▶ Problem statement: Among the lines below, tally those that contain "Aborted" and respond with the total only.

▶ Data for this task:
(** ** Requests *)

Inductive request_op := OpRequest | OpResponse (r : Response) | OpClose.
Definition apply_op (t : requests) (op : request_op) : requests :=
  match op with
  | OpRequest => match register t with Ret (t, _) => t | _ => t end
  | OpResponse r => handleResponse r t
  | OpClose => internalClose t
  end.
(** One request on its own. *)
Inductive request_state := Unasked | Waiting | Answered (data : bytes) (err : option request_err) | Aborted.
(** The number of requests before, whether the connection was closed, and the state of request [k]. *)
Definition spec_step (k : Z) (s : Z * bool * request_state) (op : request_op) : Z * bool * request_state :=
  let '(n, closed, st) := s in
  match op with
  | OpRequest => (n + 1, closed, if n =? k then Waiting else st)
  | OpResponse r => (n, closed, match st with Waiting => if rsID r =? k then Answered (rsData r) (codeToError (rsCode r)) else st | _ => st end)
  | OpClose => (n, true, match st with Waiting => if closed then st else Aborted | _ => st end)
  end.
Definition spec (k : Z) (ops : list request_op) : Z * bool * request_state := fold_left (spec_step k) ops (0, false, Unasked).
Definition chan_of (st : request_state) : option asyncChan :=
  match st with
  | Unasked => None
  | Waiting => Some {| content := None; chanClosed := false |}
  | Answered data err => Some {| content := Some (data, err); chanClosed := true |}
  | Aborted => Some {| content := None; chanClosed := true |}
  end.
Definition table (ops : list request_op) : requests := fold_left apply_op ops no_requests.
Definition requests_of (ops : list request_op) : Z := zlen (List.filter (fun op => match op with OpRequest => true | _ => false end) ops).

(** The table after the operations, and each request on its own. *)
Definition agrees (ops : list request_op) (t : requests) : Prop :=
  let n := requests_of ops in
  nextID t = n /\ zlen (chans t) = n /\
  forall k, 0 <= k -> exists st, spec k ops = (n, connClosed t, st) /\ chans t !! Z.to_nat k = chan_of st /\
    (awaiting t !! k = match st with Waiting => Some (Z.to_nat k) | _ => None end) /\ (st = Unasked <-> n <= k).

Lemma requests_of_snoc ops op : requests_of (ops ++ [op]) = requests_of ops + (match op with OpRequest => 1 | _ => 0 end).
Proof. unfold requests_of. rewrite List.filter_app, length_app. destruct op; cbn; lia. Qed.
Lemma requests_of_nonneg ops : 0 <= requests_of ops.
Proof. unfold requests_of. lia. Qed.
Lemma spec_snoc k ops op : spec k (ops ++ [op]) = spec_step k (spec k ops) op.
Proof. unfold spec. by rewrite fold_left_app. Qed.
Lemma table_snoc ops op : table (ops ++ [op]) = apply_op (table ops) op.
Proof. unfold table. by rewrite fold_left_app. Qed.
Definition ids_asked (ops : list request_op) (t : requests) : Prop :=
  forall (k : Z) (i : nat), awaiting t !! k = Some i -> 0 <= k < requests_of ops.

▶ Problem solution: 3